> _WHAT IS EXPECTED_
Give every line of the listing word for word, beginning at the first and including the line with "cbn [insert_rule]. destruct (weight r <? weight x)%Z;" as the last.

GIVEN INFORMATION: Begin

Lemma remove_duplicates_pairs (l : list pyobj) :
  ForallOrdPairs (fun p q => compare_patterns p q = false)
    (remove_duplicates l compare_patterns).
Proof.
  rewrite remove_duplicates_dedup.
  eapply ordered_pairs_impl; [|apply dedup_from_pairs].
  intros p q Hqp. now rewrite compare_patterns_sym.
Qed.

End DeduplicationOfPatterns.

(** ** The registry *)

Section Registry.

Context `{PatternAlgebra} `{Collaborators}.

(** *** The sort *)

Lemma insert_rule_perm (r : Rule) (s : list Rule) :
  Permutation (r :: s) (insert_rule r s).
Proof.
  induction s as [|x s IH]; [reflexivity|].
  cbn [insert_rule]. destruct (weight r <? weight x)%Z; [|reflexivity].
  rewrite perm_swap. now constructor.
Qed.

Lemma sort_rules_perm (l : list Rule) : Permutation l (sort_rules l).
Proof.
  induction l as [|r l IH]; [reflexivity|].
  cbn [sort_rules fold_right]. rewrite <- insert_rule_perm. now constructor.
Qed.

Lemma insert_rule_sorted (r : Rule) (s : list Rule) :
  StronglySorted descending s -> StronglySorted descending (insert_rule r s).
Proof.
  induction 1 as [|x s Hs IH Hx]; [repeat constructor|].
  cbn [insert_rule]. destruct (weight r <? weight x)%Z eqn:E.
  - apply Z.ltb_lt in E. constructor; [exact IH|].
    rewrite <- insert_rule_perm. constructor; [unfold descending; lia|exact Hx].
  - apply Z.ltb_ge in E. constructor; [now constructor|].
    constructor; [exact E|].
    eapply Forall_impl; [|exact Hx]. unfold descending. intros; lia.
Qed.

Lemma sort_rules_sorted (l : list Rule) :
  StronglySorted descending (sort_rules l).
Proof.
  induction l as [|r l IH]; [constructor|]. now apply insert_rule_sorted.
Qed.

Lemma insert_rule_stable (w : Z) (r : Rule) (s : list Rule) :
  filter (fun x => (weight x =? w)%Z) (insert_rule r s)
  = filter (fun x => (weight x =? w)%Z) (r :: s).
Proof.
  induction s as [|x s IH]; [reflexivity|].
  cbn [insert_rule]. destruct (weight r <? weight x)%Z eqn:E; [|reflexivity].
  apply Z.ltb_lt in E. cbn [filter] in *. rewrite IH.
  destruct (weight r =? w)%Z eqn:Er, (weight x =? w)%Z eqn:Ex; try reflexivity.
  apply Z.eqb_eq in Er, Ex. lia.
Qed.

(** Rules of equal weight keep their order. *)
Lemma sort_rules_stable (w : Z) (l : list Rule) :
  filter (fun x => (weight x =? w)%Z) (sort_rules l)
  = filter (fun x => (weight x =? w)%Z) l.
Proof.
  induction l as [|r l IH]; [reflexivity|].
  cbn [sort_rules fold_right]. rewrite insert_rule_stable.
  cbn [filter]. fold (sort_rules l). now rewrite IH.
Qed.

(** *** The first rule that applies, in the sorted list *)

Variable m : Rule -> bool.

Lemma find_insert_rule (a : Rule) (s : list Rule) :
  StronglySorted descending s ->
  find m (insert_rule a s)
  = if m a then
      match find m s with
      | Some r => if (weight a <? weight r)%Z then Some r else Some a
      | None => Some a
      end
    else find m s.
Proof.
  induction 1 as [|x s Hs IH Hx].
  - cbn. now destruct (m a).
  - cbn [insert_rule]. destruct (weight a <? weight x)%Z eqn:E.
    + cbn [find]. destruct (m x) eqn:Ex.
      * rewrite E. now destruct (m a).
      * exact IH.
    + change (find m (a :: x :: s)) with (if m a then Some a else find m (x :: s)).
      destruct (m a); [|reflexivity].
      destruct (find m (x :: s)) as [r|] eqn:Ef; [|reflexivity].
      assert (Hr : descending x r).
      { apply find_some in Ef as [[<-|Hin] _]; [unfold descending; lia|].
        now apply (proj1 (Forall_forall _ _) Hx). }
      apply Z.ltb_ge in E. unfold descending in Hr.
      destruct (weight a <? weight r)%Z eqn:E'; [|reflexivity].
      apply Z.ltb_lt in E'. lia.
Qed.

Lemma find_sort_rules (l : list Rule) : find m (sort_rules l) = best m l.
Proof.
  induction l as [|a l IH]; [reflexivity|].
  cbn [sort_rules fold_right best]. fold (sort_rules l).
  rewrite find_insert_rule by apply sort_rules_sorted. now rewrite IH.
Qed.

Lemma best_none (l : list Rule) :
  best m l = None <-> forall r, In r l -> m r = false.
Proof.
  induction l as [|a l IH]; cbn [best].
  - split; [contradiction|reflexivity].
  - destruct (m a) eqn:Ea.
    + split.
      * destruct (best m l) as [r|]; [destruct (weight a <? weight r)%Z|];
          discriminate.
      * intro Hall. specialize (Hall a (or_introl eq_refl)). congruence.
    + rewrite IH. split.
      * intros Hall r [<-|Hr]; auto.
      * intros Hall r Hr. apply Hall. now right.
Qed.

(** The best m rule stands in the list after rules that apply only with a
    smaller weight and before rules that apply with no greater one. *)
Lemma best_split (l : list Rule) (r : Rule) :
  best m l = Some r ->
  exists l1 l2,
    l = l1 ++ r :: l2 /\ m r = true /\
    (forall r', In r' l1 -> m r' = true -> (weight r' < weight r)%Z) /\
    (forall r', In r' l2 -> m r' = true -> (weight r' <= weight r)%Z).
Proof.
  revert r. induction l as [|a l IH]; intro r; [discriminate|].
  cbn [best]. destruct (m a) eqn:Ea.
  - destruct (best m l) as [r0|] eqn:Eb.
    + destruct (IH r0 eq_refl) as [l1 [l2 [-> [Hm [H1 H2]]]]].
      destruct (weight a <? weight r0)%Z eqn:E; intros [= <-].
      * apply Z.ltb_lt in E. exists (a :: l1), l2.
        repeat split; auto. intros r' [<-|Hr'] Hmr'; auto.
      * apply Z.ltb_ge in E. exists [], (l1 ++ r0 :: l2).
        repeat split; auto; [contradiction|].
        intros r' Hr' Hmr'. apply in_app_iff in Hr' as [Hr'|[<-|Hr']].
        -- specialize (H1 r' Hr' Hmr'). lia.
        -- exact E.
        -- specialize (H2 r' Hr' Hmr'). lia.
    + intros [= <-]. exists [], l. repeat split; auto; [contradiction|].
      intros r' Hr' Hmr'.
      rewrite (proj1 (best_none l) Eb r' Hr') in Hmr'. discriminate.
  - intro Hb. destruct (IH r Hb) as [l1 [l2 [-> [Hm [H1 H2]]]]].
    exists (a :: l1), l2. repeat split; auto.
    intros r' [<-|Hr'] Hmr'; [congruence|auto].
Qed.

End Registry.

(** ** The matching pipeline *)

Section Pipeline.

Context `{PatternAlgebra} `{Collaborators}.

GIVEN INFORMATION: End

> _THE COMPLETED TASK_
Lemma remove_duplicates_pairs (l : list pyobj) :
  ForallOrdPairs (fun p q => compare_patterns p q = false)
    (remove_duplicates l compare_patterns).
Proof.
  rewrite remove_duplicates_dedup.
  eapply ordered_pairs_impl; [|apply dedup_from_pairs].
  intros p q Hqp. now rewrite compare_patterns_sym.
Qed.

End DeduplicationOfPatterns.

(** ** The registry *)

Section Registry.

Context `{PatternAlgebra} `{Collaborators}.

(** *** The sort *)

Lemma insert_rule_perm (r : Rule) (s : list Rule) :
  Permutation (r :: s) (insert_rule r s).
Proof.
  induction s as [|x s IH]; [reflexivity|].
  cbn [insert_rule]. destruct (weight r <? weight x)%Z; [|reflexivity].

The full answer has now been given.